(** An array of two, indexed by [DDR_SUB] and [SRAM_SUB]. *)
Record per_mem (A : Type) := mk_per_mem { in_ddr : A; in_sram : A }.
Arguments mk_per_mem {A}.
Arguments in_ddr {A}.
Arguments in_sram {A}.

Definition at_sub {A} (p : per_mem A) (sub : mem_sub) : A :=
  match sub with DDR_SUB => in_ddr p | SRAM_SUB => in_sram p end.

Definition set_sub {A} (p : per_mem A) (sub : mem_sub) (x : A) : per_mem A :=
  match sub with
  | DDR_SUB => mk_per_mem x (in_sram p)
  | SRAM_SUB => mk_per_mem (in_ddr p) x
  end.

Record nati_switch_stats := mk_switch_stats { pass : Z; fail : Z }.

Record nati_map_pair := mk_map_pair { orig2new_map : Z; new2orig_map : Z }.

Record ipa_nati_obj := mk_nati_obj {
  prev_state : ipa_nati_state;
  curr_state : ipa_nati_state;
  hold_state : bool;
  state_to_hold : ipa_nati_state;
  ddr_tbl_hdl : Z;
  sram_tbl_hdl : Z;
  tot_slots_in_sram : Z;
  back_to_sram_thresh : Z;
  tot_rules_in_table : per_mem Z;
  map_pairs : per_mem nati_map_pair;
  sw_stats : per_mem nati_switch_stats
}.

Definition nati_obj_init : ipa_nati_obj :=
  mk_nati_obj NATI_STATE_NULL NATI_STATE_NULL false NATI_STATE_NULL 0 0 0 0
    (mk_per_mem 0 0)
    (mk_per_mem (mk_map_pair MAP_NUM_00 MAP_NUM_01) (mk_map_pair MAP_NUM_02 MAP_NUM_03))
    (mk_per_mem (mk_switch_stats 0 0) (mk_switch_stats 0 0)).

(** The library: the tables, the machine, the handle maps and whether the
    mutex was initialised. *)
Record nat_mgr (K : Type) := mk_nat_mgr {
  mgr_nat : nat_state K;
  nati_obj : ipa_nati_obj;
  map_array : map_arrays;
  nat_mutex_init : bool
}.
Arguments mk_nat_mgr {K}.
Arguments mgr_nat {K}.
Arguments nati_obj {K}.
Arguments map_array {K}.
Arguments nat_mutex_init {K}.

Definition nat_mgr_init {K} (k : K) : nat_mgr K :=
  mk_nat_mgr (nat_state_init k) nati_obj_init map_array_init false.

Section Setters.
Context {K : Type}.
Implicit Types (m : nat_mgr K).

Definition with_mgr_nat m s : nat_mgr K :=
  mk_nat_mgr s (nati_obj m) (map_array m) (nat_mutex_init m).
Definition with_obj m o : nat_mgr K :=
  mk_nat_mgr (mgr_nat m) o (map_array m) (nat_mutex_init m).
Definition with_maps m ms : nat_mgr K :=
  mk_nat_mgr (mgr_nat m) (nati_obj m) ms (nat_mutex_init m).
Definition with_init m b : nat_mgr K :=
  mk_nat_mgr (mgr_nat m) (nati_obj m) (map_array m) b.

Implicit Types (o : ipa_nati_obj).

Definition with_states o prev curr : ipa_nati_obj :=
  mk_nati_obj prev curr (hold_state o) (state_to_hold o) (ddr_tbl_hdl o) (sram_tbl_hdl o)
    (tot_slots_in_sram o) (back_to_sram_thresh o) (tot_rules_in_table o) (map_pairs o) (sw_stats o).
Definition with_hold o hold st : ipa_nati_obj :=
  mk_nati_obj (prev_state o) (curr_state o) hold st (ddr_tbl_hdl o) (sram_tbl_hdl o)
    (tot_slots_in_sram o) (back_to_sram_thresh o) (tot_rules_in_table o) (map_pairs o) (sw_stats o).
Definition with_tbl_hdls o ddr sram : ipa_nati_obj :=
  mk_nati_obj (prev_state o) (curr_state o) (hold_state o) (state_to_hold o) ddr sram
    (tot_slots_in_sram o) (back_to_sram_thresh o) (tot_rules_in_table o) (map_pairs o) (sw_stats o).
Definition with_slots_in_sram o n thresh : ipa_nati_obj :=
  mk_nati_obj (prev_state o) (curr_state o) (hold_state o) (state_to_hold o) (ddr_tbl_hdl o)
    (sram_tbl_hdl o) n thresh (tot_rules_in_table o) (map_pairs o) (sw_stats o).
Definition with_tot_rules o p : ipa_nati_obj :=
  mk_nati_obj (prev_state o) (curr_state o) (hold_state o) (state_to_hold o) (ddr_tbl_hdl o)
    (sram_tbl_hdl o) (tot_slots_in_sram o) (back_to_sram_thresh o) p (map_pairs o) (sw_stats o).
Definition with_sw_stats o p : ipa_nati_obj :=
  mk_nati_obj (prev_state o) (curr_state o) (hold_state o) (state_to_hold o) (ddr_tbl_hdl o)
    (sram_tbl_hdl o) (tot_slots_in_sram o) (back_to_sram_thresh o) (tot_rules_in_table o)
    (map_pairs o) p.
* * * * * * * * *
## YOUR ASSIGNMENT:
The data above needs retyping. Reproduce each line exactly.

## RESULT OF THE TASK:
(** An array of two, indexed by [DDR_SUB] and [SRAM_SUB]. *)
Record per_mem (A : Type) := mk_per_mem { in_ddr : A; in_sram : A }.
Arguments mk_per_mem {A}.
Arguments in_ddr {A}.
Arguments in_sram {A}.

Definition at_sub {A} (p : per_mem A) (sub : mem_sub) : A :=
  match sub with DDR_SUB => in_ddr p | SRAM_SUB => in_sram p end.

Definition set_sub {A} (p : per_mem A) (sub : mem_sub) (x : A) : per_mem A :=
  match sub with
  | DDR_SUB => mk_per_mem x (in_sram p)
  | SRAM_SUB => mk_per_mem (in_ddr p) x
  end.

Record nati_switch_stats := mk_switch_stats { pass : Z; fail : Z }.

Record nati_map_pair := mk_map_pair { orig2new_map : Z; new2orig_map : Z }.

Record ipa_nati_obj := mk_nati_obj {
  prev_state : ipa_nati_state;
  curr_state : ipa_nati_state;
  hold_state : bool;
  state_to_hold : ipa_nati_state;
  ddr_tbl_hdl : Z;
  sram_tbl_hdl : Z;
  tot_slots_in_sram : Z;
  back_to_sram_thresh : Z;
  tot_rules_in_table : per_mem Z;
  map_pairs : per_mem nati_map_pair;
  sw_stats : per_mem nati_switch_stats
}.

Definition nati_obj_init : ipa_nati_obj :=
  mk_nati_obj NATI_STATE_NULL NATI_STATE_NULL false NATI_STATE_NULL 0 0 0 0
    (mk_per_mem 0 0)
    (mk_per_mem (mk_map_pair MAP_NUM_00 MAP_NUM_01) (mk_map_pair MAP_NUM_02 MAP_NUM_03))
    (mk_per_mem (mk_switch_stats 0 0) (mk_switch_stats 0 0)).

(** The library: the tables, the machine, the handle maps and whether the
    mutex was initialised. *)
Record nat_mgr (K : Type) := mk_nat_mgr {
  mgr_nat : nat_state K;
  nati_obj : ipa_nati_obj;
  map_array : map_arrays;
  nat_mutex_init : bool
}.
Arguments mk_nat_mgr {K}.
Arguments mgr_nat {K}.
Arguments nati_obj {K}.
Arguments map_array {K}.
Arguments nat_mutex_init {K}.

Definition nat_mgr_init {K} (k : K) : nat_mgr K :=
  mk_nat_mgr (nat_state_init k) nati_obj_init map_array_init false.

Section Setters.
Context {K : Type}.
Implicit Types (m : nat_mgr K).

Definition with_mgr_nat m s : nat_mgr K :=
  mk_nat_mgr s (nati_obj m) (map_array m) (nat_mutex_init m).
Definition with_obj m o : nat_mgr K :=
  mk_nat_mgr (mgr_nat m) o (map_array m) (nat_mutex_init m).
Definition with_maps m ms : nat_mgr K :=
  mk_nat_mgr (mgr_nat m) (nati_obj m) ms (nat_mutex_init m).
Definition with_init m b : nat_mgr K :=
  mk_nat_mgr (mgr_nat m) (nati_obj m) (map_array m) b.

Implicit Types (o : ipa_nati_obj).

Definition with_states o prev curr : ipa_nati_obj :=
  mk_nati_obj prev curr (hold_state o) (state_to_hold o) (ddr_tbl_hdl o) (sram_tbl_hdl o)
    (tot_slots_in_sram o) (back_to_sram_thresh o) (tot_rules_in_table o) (map_pairs o) (sw_stats o).
Definition with_hold o hold st : ipa_nati_obj :=
  mk_nati_obj (prev_state o) (curr_state o) hold st (ddr_tbl_hdl o) (sram_tbl_hdl o)
    (tot_slots_in_sram o) (back_to_sram_thresh o) (tot_rules_in_table o) (map_pairs o) (sw_stats o).
Definition with_tbl_hdls o ddr sram : ipa_nati_obj :=
  mk_nati_obj (prev_state o) (curr_state o) (hold_state o) (state_to_hold o) ddr sram
    (tot_slots_in_sram o) (back_to_sram_thresh o) (tot_rules_in_table o) (map_pairs o) (sw_stats o).
Definition with_slots_in_sram o n thresh : ipa_nati_obj :=
  mk_nati_obj (prev_state o) (curr_state o) (hold_state o) (state_to_hold o) (ddr_tbl_hdl o)
    (sram_tbl_hdl o) n thresh (tot_rules_in_table o) (map_pairs o) (sw_stats o).
Definition with_tot_rules o p : ipa_nati_obj :=
  mk_nati_obj (prev_state o) (curr_state o) (hold_state o) (state_to_hold o) (ddr_tbl_hdl o)
    (sram_tbl_hdl o) (tot_slots_in_sram o) (back_to_sram_thresh o) p (map_pairs o) (sw_stats o).
Definition with_sw_stats o p : ipa_nati_obj :=
  mk_nati_obj (prev_state o) (curr_state o) (hold_state o) (state_to_hold o) (ddr_tbl_hdl o)
    (sram_tbl_hdl o) (tot_slots_in_sram o) (back_to_sram_thresh o) (tot_rules_in_table o)
    (map_pairs o) p.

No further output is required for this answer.